O sol da manhã entrava lento pela orla do Paraguai.
O chão, limpo, refletia o brilho da água — sem bituca, sem tampa, sem copo esquecido.
As rodas da cadeira de Aline deslizavam sem esforço pelo piso liso, seguindo a faixa amarela recém-pintada.
O vento batia leve no rosto enquanto ela atravessava a ponte branca.
Ali, o rio parecia agradecer — como se há muito esperasse ser visto assim, cuidado.

Na porta de Dona Lourdes, o agente de saúde apertou a campainha.
— Bom dia, D. Lurdinha. Vim deixar seus medicamentos.
Conferiu o nome, anotou no celular o próximo retorno.
— E seu João?
— Dormindo, como sempre.
— Consulta marcada.

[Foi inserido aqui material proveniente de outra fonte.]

(** ** What a closed receive does *)

(** The messages taken from the mailbox when at most [n] from [target_id] are
    wanted: those received, those refused, those left. *)
Fixpoint closed_split (target_id : Z) (n : nat) (ms : list Message) :
    list Message * list Message * list Message :=
  match n, ms with
  | O, _ => ([], [], ms)
  | _, [] => ([], [], [])
  | S n', m :: ms' =>
      if decide (src_task m <> target_id) then
        let '(got, refused, rest) := closed_split target_id n ms' in (got, m :: refused, rest)
      else let '(got, refused, rest) := closed_split target_id n' ms' in (m :: got, refused, rest)
  end.

(** A task that was sent [n] copies of a message. *)
Definition replied (n : nat) (e : Message) (t : Task) : Task :=
  match n with O => t | _ => SetRunning true (set_msgs (msgs t ++ replicate n e) t) end.

Definition count_from (j : Z) (ms : list Message) : nat := length (filter (fun m => src_task m = j) ms).

Lemma replied_S n e t : replied n e (SetRunning true (set_msgs (msgs t ++ [e]) t)) = replied (S n) e t.
Proof. destruct n; [done|]. cbn. by rewrite <- app_assoc. Qed.

Lemma Wakeup_current i tm tm' c :
  Wakeup i (-1) tm = Some tm' -> CurrentTask tm = Some c -> CurrentTask tm' = Some c.
Proof.
  intros H Hc. unfold Wakeup in H. destruct (find_task tm i) as [t|]; [|done]. cbn [mbind option_bind] in H.
  destruct (is_running t).
  - unfold ChangeLevelRunning in H. destruct (find_task tm i) as [t'|]; [|done]. cbn [mbind option_bind] in H.
    rewrite decide_True in H by lia. by injection H as <-.
  - rewrite (decide_True (P := -1 < 0)) in H by lia.
    set (tm1 := upd_task _ _ tm) in H. change (running tm) with (running tm1) in Hc.
    destruct (getZ (running tm1) (level t)) as [q|] eqn:Hq; [|done]. cbn [mbind option_bind] in H.
    destruct (setZ (running tm1) (level t) (q ++ [i])) as [qs|] eqn:Hs; [|done]. cbn [mbind option_bind] in H.
    injection H as <-. assert (G : CurrentTask (set_queues qs tm1) = Some c) by
    (unfold CurrentTask in *; cbn [set_queues running current_level]; rewrite (getZ_setZ _ _ _ _ _ Hs);
      change (current_level tm) with (current_level tm1) in Hc; case_decide as E; [|done];
      rewrite <- E in Hc; change (running tm) with (running tm1) in Hc; rewrite Hq in Hc; by destruct q).
    by case_decide.
Qed.

Lemma SendMessage_current i msg tm tm' err c :
  SendMessage i msg tm = Some (tm', err) -> CurrentTask tm = Some c -> CurrentTask tm' = Some c.
Proof.
  unfold SendMessage, Task_SendMessage. destruct (find_task tm i) as [t|] eqn:Ht; [|by intros [= <- _]].
  destruct (Wakeup i (-1) _) as [tm1|] eqn:E; [|done]. intros [= <- _] Hc.
  by apply (Wakeup_current _ _ _ _ E).
Qed.

Lemma SendMessage_replies me j e tm :
  sched_ok tm -> j <> me ->
  exists tm' err, SendMessage j e tm = Some (tm', err) /\ sched_ok tm' /\
    find_task tm' me = find_task tm me /\
    forall k tk, find_task tm k = Some tk ->
      find_task tm' k = Some (replied (if decide (k = j) then 1 else 0)%nat e tk).
Proof.
  intros H Hj. unfold SendMessage. destruct (find_task tm j) as [t|] eqn:Ht.
  - destruct (Task_SendMessage_ok j e t tm H Ht) as (tm' & -> & H' & _ & Ho). cbn [mbind option_bind].
    eexists _, _; split; [done|]. split; [done|]. split; [rewrite (Ho me); by case_decide|].
    intros k tk Hk. rewrite (Ho k). case_decide as E; [|done]. subst k. rewrite Hk in *. done.
  - eexists _, _; split; [done|]. split_and!; [done..|]. intros k tk Hk. case_decide; [congruence|done].
Qed.

Section filters.
Context (me len target_id : Z) (junk : list Z).
#[local] Abbreviation e := (retry_message me junk).

(** What the loop does with a mailbox [ms], having received [acc] so far. *)
Definition closed_post (tm : TaskManager) (t : Task) (acc ms : list Message)
    (r : TaskManager * (list Message + control)) : Prop :=
  let '(got, refused, rest) := closed_split target_id (Z.to_nat (len - Z.of_nat (length acc))) ms in
  sched_ok (fst r) /\
  (forall j tj, j <> me -> find_task tm j = Some tj ->
     find_task (fst r) j = Some (replied (count_from j refused) e tj)) /\
  match acc ++ got with
  | [] => find_task (fst r) me = Some (SetRunning false (set_msgs [] t)) /\ rest = [] /\
      exists next, snd r = inr (SwitchContext next me) /\ CurrentTask (fst r) = Some next
  | got' => snd r = inl got' /\ find_task (fst r) me = Some (set_msgs rest t)
  end.

Lemma set_msgs_self t : set_msgs (msgs t) t = t.
Proof. by destruct t. Qed.

Lemma Sleep_current tm t :
  sched_ok tm -> CurrentTask tm = Some me -> me <> idle_id -> find_task tm me = Some t ->
  exists tm' next, Sleep me tm = Some (tm', SwitchContext next me) /\ sched_ok tm' /\
    only_task me (SetRunning false) tm tm' /\ CurrentTask tm' = Some next.
Proof.
  intros H Hc Hi Ht. destruct (Sleep_ok me t tm H Ht Hi) as (tm' & k & E & [H' _ Ho Hk]).
  assert (Hrun : is_running t = true).
  { apply CurrentTask_elem in Hc. apply (so_where _ H) in Hc. rewrite (where_task _ _ _ Ht) in Hc.
    unfold run_level in Hc. by destruct (is_running t). }
  destruct k as [|next cur|next]; [exfalso| |done].
  - revert E. unfold Sleep. rewrite Ht. cbn [mbind option_bind]. rewrite Hrun. cbn [negb].
    change (CurrentTask (upd_task me (SetRunning false) tm)) with (CurrentTask tm). rewrite Hc.
    cbn [mbind option_bind]. rewrite decide_True by done.
    destruct (RotateCurrentRunQueue _ _) as [[tm2 c2]|]; [|done]. cbn [mbind option_bind].
    by destruct (CurrentTask tm2).
  - destruct Hk as (-> & Hn & _). by exists tm', next.
Qed.

Lemma ClosedReceive_loop_spec fuel : forall acc ms tm t,
  sched_ok tm -> CurrentTask tm = Some me -> me <> idle_id -> find_task tm me = Some t ->
  msgs t = ms -> Forall (fun m => src_task m <> me) ms -> (length ms < fuel)%nat ->
  0 < len -> Z.of_nat (length acc) <= len ->
  exists r, ClosedReceive_loop me len target_id junk fuel (Z.of_nat (length acc)) acc tm = Some r /\
    closed_post tm t acc ms r.
Proof.
  induction fuel as [|fuel IH]; intros acc ms tm t H Hc Hi Ht Hms Hself Hf Hlen Hacc; [lia|].
  cbn [ClosedReceive_loop]. case_decide as Hlt.
  2: { eexists; split; [done|]. unfold closed_post. replace (Z.to_nat _) with 0%nat by lia.
       assert (closed_split target_id 0 ms = ([], [], ms)) as -> by (by destruct ms).
       split; [done|]. split; [done|]. rewrite app_nil_r.
       destruct acc; [cbn in *; lia|]. split; [done|]. by rewrite <- Hms, set_msgs_self. }
  destruct (Z.to_nat (len - Z.of_nat (length acc))) as [|n] eqn:Hn; [lia|].
  rewrite Ht; cbn [mbind option_bind]. unfold Task_ReceiveMessage. rewrite Hms.
  destruct ms as [|m ms].
  - destruct acc as [|a acc].
    + rewrite decide_True by done. destruct (Sleep_current tm t H Hc Hi Ht) as (tm' & next & -> & H' & Ho & Hn').
      cbn [mbind option_bind]. eexists; split; [done|]. unfold closed_post. rewrite Hn. cbn. split; [done|].
      split; [intros j tj Hj Htj; rewrite (Ho j); by case_decide|].
      split; [|by split; [done|exists next]]. rewrite (Ho me), decide_True, Ht by done. cbn.
      destruct t; cbn in *; by subst.
    + rewrite decide_False by (cbn; lia). eexists; split; [done|]. unfold closed_post. rewrite Hn. cbn.
      split; [done|]. split; [done|]. rewrite app_nil_r. split; [done|]. by rewrite <- Hms, set_msgs_self.
  - inversion Hself as [|? ? Hm Hself']; subst. cbn [length] in Hf.
    set (tm1 := upd_task me (set_msgs (msgs (set_msgs ms t))) tm).
    assert (Hkeep : keeps_place (set_msgs ms)) by apply (set_msgs_keeps (fun _ => ms)).
    assert (H1 : sched_ok tm1) by by apply upd_ok.
    assert (Ht1 : find_task tm1 me = Some (set_msgs ms t))
      by (unfold tm1; rewrite find_upd_task, decide_True, Ht by done; done).
    assert (Ho1 : forall j, j <> me -> find_task tm1 j = find_task tm j)
      by (intros j Hj; unfold tm1; rewrite find_upd_task by done; by case_decide).
    case_decide as Hsrc.
    + destruct (SendMessage_replies me (src_task m) e tm1 H1 Hm) as (tm2 & err & E & H2 & Hme & Hoth).
      rewrite E; cbn [mbind option_bind]. rewrite Ht1 in Hme.
      destruct (IH acc ms tm2 (set_msgs ms t) H2) as (r & Er & Hr); try done; [|lia|].
      { apply (SendMessage_current _ _ _ _ _ _ E). exact Hc. }
      exists r. split; [done|]. unfold closed_post in *. rewrite Hn in *. cbn [closed_split].
      rewrite decide_True by done.
      destruct (closed_split target_id (S n) ms) as [[got refused] rest]. destruct Hr as (Hr1 & Hr2 & Hr3).
      split; [done|]. split; [|by destruct (acc ++ got)].
      intros j tj Hj Htj. rewrite <- Ho1 in Htj by done. rewrite (Hr2 j _ Hj (Hoth j _ Htj)). f_equal.
      unfold count_from. rewrite filter_cons. destruct (decide (j = src_task m)) as [->|Hne].
      * rewrite !decide_True by done. cbn [length]. by rewrite <- (replied_S (length _) e tj).
      * by rewrite !decide_False by congruence.
    + destruct (IH (acc ++ [m]) ms tm1 (set_msgs ms t) H1) as (r & Er & Hr); try done; [lia| |].
      { rewrite length_app. cbn. lia. }
      exists r. rewrite length_app in Er. cbn [length] in Er.
      replace (Z.of_nat (length acc + 1)) with (Z.of_nat (length acc) + 1) in Er by lia. split; [done|].
      unfold closed_post in *. rewrite length_app in Hr. cbn [length] in Hr.
      replace (Z.to_nat (len - Z.of_nat (length acc + 1))) with n in Hr by lia. rewrite Hn. cbn [closed_split].
      rewrite decide_False by tauto. destruct (closed_split target_id n ms) as [[got refused] rest].
      rewrite <- app_assoc in Hr. cbn [app] in Hr. destruct Hr as (Hr1 & Hr2 & Hr3).
      split; [done|]. split; [intros j tj Hj Htj; apply Hr2; [done|by rewrite Ho1]|].
      by destruct acc.
Qed.
End filters.

(** C17. A closed receive takes messages of one sender and refuses all
    others on the way: unless the mailbox holds a message from the caller itself, which
    it would answer to itself for ever, it ends, and the caller gets the first messages of [target_id] in its
    mailbox, at most [len], in order; every other message met before is answered with a retry
    error to its sender, which is woken up, once per message; what lies behind
    stays in the mailbox. If there was nothing from [target_id] the caller sleeps
    with an empty mailbox. No other task changes. *)
Theorem ClosedReceiveMessage_filters tm me t len target_id junk :
  sched_ok tm -> CurrentTask tm = Some me -> me <> idle_id -> find_task tm me = Some t ->
  Forall (fun m => src_task m <> me) (msgs t) -> 0 < len ->
  let '(got, refused, rest) := closed_split target_id (Z.to_nat len) (msgs t) in
  exists tm' r, ClosedReceiveMessage len target_id junk tm = Some (tm', r) /\ sched_ok tm' /\
    (forall j tj, j <> me -> find_task tm j = Some tj ->
       find_task tm' j = Some (replied (count_from j refused) (retry_message me junk) tj)) /\
    match got with
    | [] => find_task tm' me = Some (SetRunning false (set_msgs [] t)) /\ rest = [] /\
        exists next, r = inr (SwitchContext next me) /\ CurrentTask tm' = Some next
    | _ => r = inl got /\ find_task tm' me = Some (set_msgs rest t)
    end.
Proof.
  intros H Hc Hi Ht Hself Hlen. unfold ClosedReceiveMessage. rewrite Hc; cbn [mbind option_bind].
  rewrite Ht; cbn [mbind option_bind].
  destruct (ClosedReceive_loop_spec me len target_id junk (S (length (msgs t))) [] (msgs t) tm t)
    as ([tm' r] & E & Hr); try done; [lia|cbn; lia|].
  unfold closed_post in Hr. cbn [length Z.of_nat app fst snd] in Hr. rewrite Z.sub_0_r in Hr.
  destruct (closed_split target_id (Z.to_nat len) (msgs t)) as [[got refused] rest].
  exists tm', r. split; [done|]. by destruct got.
Qed.

(** Task 1 waits for task 3 with a message of task 2 and one of task 3 in
    its mailbox. *)
Definition sample_mail : TaskManager :=
  upd_task 1 (set_msgs [set_src 2 (zero_message kMouseMove); set_src 3 (zero_message kReady)]) sample_tm.

Lemma sample_mail_ok : sched_ok sample_mail.
Proof.
  apply upd_ok; [apply (set_msgs_keeps (fun _ => [_; _]))|]. apply reachable_ok, sample_tm_reachable.
Qed.

Lemma ClosedReceiveMessage_filters_witness :
  exists tm', ClosedReceiveMessage 1 3 [] sample_mail =
    Some (tm', inl [set_src 3 (zero_message kReady)]) /\ sched_ok tm'.
Proof.
  pose proof (ClosedReceiveMessage_filters sample_mail 1
    (default (MakeTask 0) (find_task sample_mail 1)) 1 3 [] sample_mail_ok) as F.
  vm_compute closed_split in F.
  destruct F as (tm' & r & E & Hok & _ & -> & _); [reflexivity|done|reflexivity| |done|].
  - repeat constructor; done.
  - by exists tm'.
Defined.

Pode ficar tranquila.
Na Cidade do Cuidado, o agente conhecia cada corpo que precisava de atenção.

Na Secretaria de Educação, a equipe multidisciplinar tomava café quando a diretora chegou com uma pasta amarela.
— Novo laudo. Matheus, cinco anos. Autismo leve.
Em minutos, estavam na escola.
Observaram o menino, conversaram com a professora, ajustaram o espaço.
Na semana seguinte, Matheus já tinha um plano de aprendizagem.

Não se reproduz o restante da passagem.